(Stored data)
--- START ---
Definition rank (t : tree K) : N :=
  match t with All => 0 | None_ => 1 | Key _ => 2 | And _ => 3 | Or _ => 4 end.

Fixpoint tree_cmp (a b : tree K) : comparison :=
  match a, b with
  | Key x, Key y => cmp x y
  | And l, And m | Or l, Or m => lex tree_cmp l m
  | _, _ => N.compare (rank a) (rank b)
  end.
#[export] Instance tree_ord : Ord (tree K) := tree_cmp.

(** [Trigrams::collect]. *)
Definition collect (flat : list (tree K)) (identity : tree K) (node : list (tree K) -> tree K) : tree K :=
  match dedup (sort_by cmp_le flat) with
  | [] => identity
  | [t] => t
  | flat => node flat
  end.

(** [Trigrams::and] and [or]: the loops that flatten, [None] for their early
    return. *)
Fixpoint flatten_and (parts : list (tree K)) : option (list (tree K)) :=
  match parts with
  | [] => Some []
  | All :: parts => flatten_and parts
  | None_ :: _ => None
  | And inner :: parts => app inner <$> flatten_and parts
  | other :: parts => cons other <$> flatten_and parts
  end.
Definition and_ (parts : list (tree K)) : tree K :=
  match flatten_and parts with None => None_ | Some flat => collect flat All And end.

Fixpoint flatten_or (parts : list (tree K)) : option (list (tree K)) :=
  match parts with
  | [] => Some []
  | None_ :: parts => flatten_or parts
  | All :: _ => None
  | Or inner :: parts => app inner <$> flatten_or parts
  | other :: parts => cons other <$> flatten_or parts
  end.
Definition or_ (parts : list (tree K)) : tree K :=
  match flatten_or parts with None => All | Some flat => collect flat None_ Or end.

(** [Trigrams::collect_keys] and [keys], a [BTreeSet] as its sorted list. *)
Fixpoint collect_keys (t : tree K) : list K :=
  match t with
  | All | None_ => []
  | Key k => [k]
  | And parts | Or parts => concat (map collect_keys parts)
  end.
Definition keys (t : tree K) : list K := dedup (sort_by cmp_le (collect_keys t)).

(** [Trigrams::weight]. *)
Fixpoint weight (t : tree K) : nat :=
  match t with
  | All | None_ => 0
  | Key _ => 1
  | And parts | Or parts => list_sum (map weight parts)
  end.

(** The order of [fit_by]'s [sort_by_cached_key]: bare keys first, by
    frequency, the largest first among equals; then the rest, lightest
    first. *)
Definition part_le (frequency : K -> u64) (p q : tree K) : bool :=
  match p, q with
  | Key a, Key b =>
      match N.compare (frequency a) (frequency b) with
      | Lt => true
      | Gt => false
      | Eq => cmp_le b a
      end
  | Key _, _ => true
  | _, Key _ => false
  | _, _ => weight p <=? weight q
  end.

(** [left -= n] and [n / d]. *)
Definition checked_sub (n d : nat) : option nat := if d <=? n then Some (n - d) else None.
Definition checked_div (n d : nat) : option nat := if d =? 0 then None else Some (n / d).

(** [fit_by]'s loop over an [And]'s parts, each with its own [fit_by]. *)
Fixpoint keep (parts : list (tree K * (nat -> option (tree K)))) (left : nat) : option (list (tree K)) :=
  match parts with
  | [] => Some []
  | (_, fit) :: parts =>
      part ← fit left;
      left ← checked_sub left (weight part);
      kept ← keep parts left;
      Some (part :: kept)
  end.

(** [Iterator::map] of a step that may panic. *)
Definition try_map {A B} (f : A -> option B) : list A -> option (list B) :=
  fix go l := match l with [] => Some [] | x :: l => y ← f x; ys ← go l; Some (y :: ys) end.

(** [Trigrams::fit_by] and [fit]. *)
Fixpoint fit_by (frequency : K -> u64) (t : tree K) (budget : nat) : option (tree K) :=
  match t with
  | And parts =>
      kept ← keep (sort_by (fun p q => part_le frequency p.1 q.1) (map (fun p => (p, fit_by frequency p)) parts)) budget;
      Some (and_ kept)
  | Or parts =>
      share ← checked_div budget (length parts);
      parts ← try_map (fun p => fit_by frequency p share) parts;
      Some (or_ parts)
  | Key _ => if budget =? 0 then Some All else if weight t <=? budget then Some t else Some All
  | All | None_ => if weight t <=? budget then Some t else Some All
  end.
Definition fit (t : tree K) (budget : nat) : option (tree K) := fit_by (fun _ => 0%N) t budget.

(** What a tree says of a text, from the keys the text has. *)
Fixpoint holds (has : K -> bool) (t : tree K) : bool :=
  match t with
  | All => true
  | None_ => false
  | Key k => has k
  | And parts => forallb (holds has) parts
  | Or parts => existsb (holds has) parts
  end.
End tree.

(** [LIMITS.keys]. *)
Definition KEYS : nat := 64.

(** [Trigrams::fit_by_frequency]; the frequencies are a [BTreeMap]. *)
Definition fit_by_frequency (frequencies : gmap trigram u64) (t : Trigrams) : option Trigrams :=
  if length (keys t) <=? KEYS then Some t
  else fit_by (fun key => default 18446744073709551615%N (frequencies !! key)) t KEYS.

(** ** Keys and strings *)

(** [trigram_key]. *)
Definition trigram_key (k : trigram) : trigram :=
  let '(a, b, c) := k in (to_ascii_lowercase a, to_ascii_lowercase b, to_ascii_lowercase c).

(** [s.windows(3)]. *)
Fixpoint windows3 (s : bytes) : list trigram :=
  match s with
  | a :: ((b :: c :: _) as rest) => (a, b, c) :: windows3 rest
  | _ => []
  end.

(** [string_trigrams]. *)
Definition string_trigrams (s : bytes) : Trigrams := and_ ((fun w => Key (trigram_key w)) <$> windows3 s).

(** ** [Facts] *)

(** [infix s text]: [s] occurs in [text]. *)
Definition infix (s text : bytes) : Prop := exists a b, text = a ++ s ++ b.

(** The trait, and its laws: [holding text q] says a folded text satisfies
    [q]. *)
Class Facts (Q : Type) := {
  all : Q;
  fand : list Q -> Q;
  for_ : list Q -> Q;
  string_fact : bytes -> Q
}.

Class FactsLaws (Q : Type) `{Facts Q} := {
  holding : bytes -> Q -> Prop;
  holding_all text : holding text all;
  holding_and text qs : holding text (fand qs) <-> Forall (holding text) qs;
  holding_or text qs : holding text (for_ qs) <-> Exists (holding text) qs;
  holding_string text s : infix s text -> holding text (string_fact s);
  holding_infix text text' q : infix text text' -> holding text q -> holding text' q
}.

(** ** The orders are orders *)

Section lex.
  Context {A : Type} (f : A -> A -> comparison).

Lemma lex_eq l : Forall (fun x => forall y, f x y = Eq <-> x = y) l -> forall m, lex f l m = Eq <-> l = m.
Proof.
  induction 1 as [|x l Hx _ IH]; intros [|y m]; cbn; try done. destruct (f x y) eqn:E.
  - apply Hx in E as ->. rewrite IH. split; [by intros ->|by intros [=]].
  - split; [done|]. intros [= <- _]. by rewrite (proj2 (Hx x) eq_refl) in E.
  - split; [done|]. intros [= <- _]. by rewrite (proj2 (Hx x) eq_refl) in E.
Qed.

Lemma lex_antisym l : Forall (fun x => forall y, f y x = CompOpp (f x y)) l -> forall m, lex f m l = CompOpp (lex f l m).
Proof. induction 1 as [|x l Hx _ IH]; intros [|y m]; cbn; try done. rewrite Hx. by destruct (f x y); cbn. Qed.

Lemma lex_trans l :
  (forall x y, f x y = Eq <-> x = y) ->
  Forall (fun x => forall y z, f x y = Lt -> f y z = Lt -> f x z = Lt) l ->
  forall m n, lex f l m = Lt -> lex f m n = Lt -> lex f l n = Lt.
Proof.
  intros Heq. induction 1 as [|x l Hx _ IH]; intros [|y m] [|z n]; cbn; try done.
  destruct (f x y) eqn:Exy, (f y z) eqn:Eyz; try done.
  - apply Heq in Exy as ->. rewrite Eyz. apply IH.
  - apply Heq in Exy as ->. by rewrite Eyz.
  - apply Heq in Eyz as ->. by rewrite Exy.
  - by rewrite (Hx y z).
Qed.
End lex.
--- END ---
What you should do
Reproduce the entries above exactly, starting at their first line and finishing with the line that contains "other <$> flatten_or parts".

Solution to the exercise
Definition rank (t : tree K) : N :=
  match t with All => 0 | None_ => 1 | Key _ => 2 | And _ => 3 | Or _ => 4 end.

Fixpoint tree_cmp (a b : tree K) : comparison :=
  match a, b with
  | Key x, Key y => cmp x y
  | And l, And m | Or l, Or m => lex tree_cmp l m
  | _, _ => N.compare (rank a) (rank b)
  end.
#[export] Instance tree_ord : Ord (tree K) := tree_cmp.

(** [Trigrams::collect]. *)
Definition collect (flat : list (tree K)) (identity : tree K) (node : list (tree K) -> tree K) : tree K :=
  match dedup (sort_by cmp_le flat) with
  | [] => identity
  | [t] => t
  | flat => node flat
  end.

(** [Trigrams::and] and [or]: the loops that flatten, [None] for their early
    return. *)
Fixpoint flatten_and (parts : list (tree K)) : option (list (tree K)) :=
  match parts with
  | [] => Some []
  | All :: parts => flatten_and parts
  | None_ :: _ => None
  | And inner :: parts => app inner <$> flatten_and parts
  | other :: parts => cons other <$> flatten_and parts
  end.
Definition and_ (parts : list (tree K)) : tree K :=
  match flatten_and parts with None => None_ | Some flat => collect flat All And end.

Fixpoint flatten_or (parts : list (tree K)) : option (list (tree K)) :=
  match parts with
  | [] => Some []
  | None_ :: parts => flatten_or parts
  | All :: _ => None
  | Or inner :: parts => app inner <$> flatten_or parts
  | other :: parts => cons other <$> flatten_or parts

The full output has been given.